Plants, including lawns, that are growing in soil that is too wet suffer from oxygen deprivation, leading to dead roots and poor health.  Symptoms include stunted growth, yellowing and/or scorched leaves, blisters, and rot.  Waterlogged plants are also more susceptible to fungal infections, and overwatered lawns have more, difficult to control weeds and thatch issues.

In addition to harming your lawns and gardens, overwatering is expensive, time-consuming, and can contribute to pollution.
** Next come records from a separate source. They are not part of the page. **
(** X15.  One collection cycle.  When collecting the dynamic status
    fails, the cycle changes nothing: nothing is sent, nothing is
    cached.  When a status is collected (static information set,
    capacity not negative), the cycle makes exactly one POST, of the
    payload built from that status, and leaves the loop as it was
    (running flag and interval handle); if the delivery succeeds the
    cache is empty afterwards, and if it fails the payload is the last
    entry of the cache, with [retryCount] 0, and the failure goes no
    further. *)
Theorem cycle_sends_once_and_caches_on_failure
    (c : client) (w : Reporter.World payload) (static : StaticSystemInfo)
    (status : DynamicSystemStatus) (now : Z) :
  Reporter.staticInfo (MonitorClient.reporter c) = Some static ->
  (0 <= cacheSize (Reporter.config (MonitorClient.reporter c)))%Z ->
  Lifecycle.collectAndReport respond os_platform os_hostname c w Throw now = (c, w) /\
  exists p,
    Payload.buildPayload (MonitorClient.reporter c) os_platform os_hostname status
      = Normal p /\
    let '(c', w') :=
      Lifecycle.collectAndReport respond os_platform os_hostname c w (Normal status) now in
    Reporter.posts w' = Reporter.posts w ++ [p] /\
    MonitorClient.isRunning c' = MonitorClient.isRunning c /\
    MonitorClient.intervalId c' = MonitorClient.intervalId c /\
    (Reporter.delivered (respond (Reporter.posts w) p) = true ->
     Reporter.cache (MonitorClient.reporter c') = []) /\
    (Reporter.delivered (respond (Reporter.posts w) p) = false ->
     exists older,
       Reporter.cache (MonitorClient.reporter c') = older ++ [Reporter.mkCached p now 0]).
Proof.
  intros Hstatic Hsize. split; [reflexivity|].
  unfold Lifecycle.collectAndReport, Payload.buildPayload. rewrite Hstatic.
  eexists. split; [reflexivity|].
  set (p := Payload.mkPayload _ _ _ _ _ _ _ _).
  set (r := MonitorClient.reporter c) in *.
  unfold Reporter.report, Reporter.axios_post.
  set (w1 := Reporter.mkWorld _ _ _ _ _).
  destruct (Reporter.delivered (respond (Reporter.posts w) p)) eqn:D.
  - pose proof (clearCache_posts r w1) as Hposts.
    assert (Hcache : Reporter.cache (fst (Reporter.clearCache r w1)) = []).
    { unfold Reporter.clearCache. destruct (Reporter.cache r) as [|x l] eqn:E.
      - cbn. exact E.
      - replace (Z.of_nat (length (x :: l)) >? 0)%Z with true
          by (symmetry; apply Z.gtb_lt; cbn [length]; lia).
        reflexivity. }
    destruct (Reporter.clearCache r w1) as [r' w2]. cbn [fst snd] in *.
    cbn [MonitorClient.reporter MonitorClient.isRunning MonitorClient.intervalId].
    repeat split; try assumption; intros; try assumption; discriminate.
  - pose proof (cacheFailedReport_posts r w1 p now) as Hposts.
    pose proof (@cacheFailedReport_appends _ _ r w1 p now Hsize) as Hcache.
    destruct (Reporter.cacheFailedReport r w1 p now) as [r' w2]. cbn [fst snd] in *.
    cbn [MonitorClient.reporter MonitorClient.isRunning MonitorClient.intervalId].
    repeat split; try assumption; intros; try assumption; discriminate.
Qed.

End CycleProperties.

(* ------------------------------------------------------------------ *)
(** ** The two throughput derivations side by side *)

Section ThroughputRevisions.

Lemma sum_ifaces_from (ifaces : list DeltaCollector.IfaceStats) (a b : Z) :
  fold_left
    (fun '(totalRx, totalTx) i =>
       match i with
       | DeltaCollector.Stat stat =>
           ((totalRx + or0 (rx_bytes stat))%Z, (totalTx + or0 (tx_bytes stat))%Z)
       | DeltaCollector.NoStat => (totalRx, totalTx)
       | DeltaCollector.StatsThrew => (totalRx, totalTx)
       end) ifaces (a, b)
  = (fold_left (fun sum stat => (sum + or0 (rx_bytes stat))%Z) (responding ifaces) a,
     fold_left (fun sum stat => (sum + or0 (tx_bytes stat))%Z) (responding ifaces) b).
Proof.
  revert a b. induction ifaces as [|i rest IH]; intros a b; [reflexivity|].
  cbn [fold_left]. destruct i as [| |stat]; rewrite IH; reflexivity.
Qed.

(** X16.  In the inline derivation an interface whose statistics call
    throws, or returns nothing, neither aborts the collection nor
    counts: the totals are the sums over the interfaces that did
    return statistics, the same sums [calculateNetworkSpeed] takes over
    its readings; a missing byte count counts as 0. *)
Theorem sum_ifaces_skips_failing_interfaces (ifaces : list DeltaCollector.IfaceStats) :
  DeltaCollector.sum_ifaces ifaces =
  (SpeedCollector.sum_rx (responding ifaces), SpeedCollector.sum_tx (responding ifaces)).
Proof.
  unfold DeltaCollector.sum_ifaces, SpeedCollector.sum_rx, SpeedCollector.sum_tx.
  apply sum_ifaces_from.
Qed.

Lemma responding_all (networkStats : list NetworkStatsData) :
  responding (map DeltaCollector.Stat networkStats) = networkStats.
Proof.
  induction networkStats as [|s l IH]; [reflexivity|]. cbn. f_equal. exact IH.
Qed.

(** X17.  [calculateNetworkSpeed] never reports a negative rate,
    whatever the collector holds and whatever the readings and the
    timestamp are. *)
Theorem calculateNetworkSpeed_rates_not_negative (c : SpeedCollector.t)
    (networkStats : list NetworkStatsData) (timestamp : Z) :
  let s := fst (SpeedCollector.calculateNetworkSpeed c networkStats timestamp) in
  0 <= upload s /\ 0 <= download s.
Proof.
  unfold SpeedCollector.calculateNetworkSpeed.
  destruct (_ =? _)%Z; [cbn; split; apply Qle_refl|].
  destruct (SpeedCollector.lastNetworkStats c) as [last|]; [|cbn; split; apply Qle_refl].
  destruct (Qle_bool _ 0); cbn [fst upload download].
  - split; apply Qle_refl.
  - split; apply Q.le_max_l.
Qed.

(** X18.  On the same history the two derivations agree as long as the
    counters do not go back: with the same stored snapshot, readings
    from at least one interface, none of them failing, a later
    timestamp and totals not below the stored ones, both report the
    same upload and download rates and both store the new totals and
    timestamp. *)
Theorem revisions_agree_on_growing_counters (Metrics : Type) (m : Metrics)
    (last_rx last_tx last_time : Z) (networkStats : list NetworkStatsData) (now : Z) :
  networkStats <> [] ->
  (last_time < now)%Z ->
  (last_rx <= SpeedCollector.sum_rx networkStats)%Z ->
  (last_tx <= SpeedCollector.sum_tx networkStats)%Z ->
  let '(s, c1) :=
    SpeedCollector.calculateNetworkSpeed
      (SpeedCollector.mkCollector (Some (SpeedCollector.mkLast last_rx last_tx last_time)))
      networkStats now in
  let '(result, c2) :=
    DeltaCollector.collectDynamicStatus
      (DeltaCollector.mkCollector
         (Some (DeltaCollector.mkSnapshot last_rx last_tx last_time)))
      now
      (Normal (DeltaCollector.mkReadings m (map DeltaCollector.Stat networkStats))) in
  exists status,
    result = Normal status /\
    DeltaCollector.networkUpload status == upload s /\
    DeltaCollector.networkDownload status == download s /\
    SpeedCollector.lastNetworkStats c1 =
      Some (SpeedCollector.mkLast (SpeedCollector.sum_rx networkStats)
              (SpeedCollector.sum_tx networkStats) now) /\
    DeltaCollector.lastNetSnapshot c2 =
      Some (DeltaCollector.mkSnapshot (SpeedCollector.sum_rx networkStats)
              (SpeedCollector.sum_tx networkStats) now).
Proof.
  intros Hne Hlt Hrx Htx.
  unfold SpeedCollector.calculateNetworkSpeed, DeltaCollector.collectDynamicStatus.
  cbn [DeltaCollector.ifaces DeltaCollector.readMetrics].
  unfold DeltaCollector.sum_ifaces. rewrite sum_ifaces_from, responding_all.
  change (fold_left (fun sum stat => (sum + or0 (rx_bytes stat))%Z) networkStats 0%Z)
    with (SpeedCollector.sum_rx networkStats).
  change (fold_left (fun sum stat => (sum + or0 (tx_bytes stat))%Z) networkStats 0%Z)
    with (SpeedCollector.sum_tx networkStats).
  destruct networkStats as [|st rest]; [congruence|].
  replace (Z.of_nat (length (st :: rest)) =? 0)%Z with false
    by (symmetry; apply Z.eqb_neq; cbn [length]; lia).
  cbn [SpeedCollector.lastNetworkStats SpeedCollector.timestamp SpeedCollector.rx
       SpeedCollector.tx].
  rewrite seconds_between_positive by assumption.
  rewrite DeltaCollector_positive_dt by assumption.
  cbn [DeltaCollector.tx DeltaCollector.rx DeltaCollector.time upload download].
  pose proof (seconds_between_gt_0 Hlt) as Hdt.
  eexists. split; [reflexivity|].
  cbn [DeltaCollector.networkUpload DeltaCollector.networkDownload
       SpeedCollector.lastNetworkStats DeltaCollector.lastNetSnapshot].
  repeat split.
  - rewrite Qmax_0_div by assumption. rewrite Z.max_r by lia. reflexivity.
  - rewrite Qmax_0_div by assumption. rewrite Z.max_r by lia. reflexivity.
Qed.

End ThroughputRevisions.

(** X19.  A fresh collector reports 0 for both rates on its first
    non-empty reading, whatever the counters are; on the next reading,
    taken later and with totals that have grown by [T] transmitted and
    [R] received bytes, [calculateNetworkSpeed] reports [T / dt] up and
    [R / dt] down, [dt] being the seconds between the two readings. *)
Theorem first_reading_is_zero_second_is_delta_over_seconds
    (first second : list NetworkStatsData) (t1 t2 : Z) :
  first <> [] ->
  second <> [] ->
  (t1 < t2)%Z ->
  (SpeedCollector.sum_rx first <= SpeedCollector.sum_rx second)%Z ->
  (SpeedCollector.sum_tx first <= SpeedCollector.sum_tx second)%Z ->
  let '(s1, c1) :=
    SpeedCollector.calculateNetworkSpeed (SpeedCollector.mkCollector None) first t1 in
  let '(s2, _) := SpeedCollector.calculateNetworkSpeed c1 second t2 in
  s1 = mkSpeeds 0 0 /\
  upload s2 ==
    inject_Z (SpeedCollector.sum_tx second - SpeedCollector.sum_tx first)
    / seconds_between t2 t1 /\
  download s2 ==
    inject_Z (SpeedCollector.sum_rx second - SpeedCollector.sum_rx first)
    / seconds_between t2 t1.
Proof.
  intros H1 H2 Hlt Hrx Htx.
  unfold SpeedCollector.calculateNetworkSpeed at 1.
  destruct first as [|f1 rest1]; [congruence|].
  replace (Z.of_nat (length (f1 :: rest1)) =? 0)%Z with false
    by (symmetry; apply Z.eqb_neq; cbn [length]; lia).
  cbn [SpeedCollector.lastNetworkStats].
  set (last := SpeedCollector.mkLast _ _ t1).
  pose proof (@SpeedCollector_positive_dt last second t2 H2 Hlt) as Hsecond.
  destruct (SpeedCollector.calculateNetworkSpeed _ second t2) as [s2 c2].
  cbn zeta in Hsecond. destruct Hsecond as (Hup & Hdown & _).
  split; [reflexivity|]. subst last.
  cbn [SpeedCollector.timestamp SpeedCollector.tx SpeedCollector.rx] in Hup, Hdown.
  rewrite Z.max_r in Hup by lia. rewrite Z.max_r in Hdown by lia.
  split; assumption.
Qed.

(* ------------------------------------------------------------------ *)
(** ** Disks, usage percentages and location *)

Section StaticProperties.

Variable toLowerCase : JsString.t -> JsString.t.

Lemma seen_device (d : JsString.t) (processed : list JsString.t) :
  existsb (JsText.strictEquals d) processed = true <-> In d processed.
Proof.
  rewrite existsb_exists. split.
  - intros (x & Hx & E). apply strictEquals_true in E. subst x. exact Hx.
  - intros H. exists d. split; [exact H | apply strictEquals_true; reflexivity].
Qed.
So, how do you know if you are overwatering your lawn?  Consider the following signs:

  • The lawn squishes beneath your feet even though you watered hours before.
  • There’s so much water that is starts to run off towards the street or other parts of the yard.
  • The lawn appears wilted, does not spring back when stepped on, and/or grass blades curl.
  • Fungal infections like blight or mold are easily visible.
  • You’re watering your lawn!

Ok, the last one is a bit tongue in cheek, but truth be told, there really has been no need to water the lawn this year.  Given the wet Spring & Summer, and milder temperatures, your lawn really does not require any supplemental watering.  Even if we were in a drought situation, you absolutely do not have to water the lawn.  Lawns will go dormant in times of drought – a sort of hibernation, if you will.  When this happens, you have an important decision to make.  Either leave the lawn alone completely or water on a regular, infrequent and deep basis.  In other words, do not allow the lawn to go into a dangerous cycle of dormancy to green to dormancy.  Either let it lie or commit to watering.  The former is far easier.

Since we are not experiencing a drought, and the grass is green and growing, do your lawn and finances a favor and stop watering.  It’s the kindest thing you can do.

“Grass is the forgiveness of nature – her constant benediction.

Forests decay, harvests perish, flowers vanish, but grass is immortal.”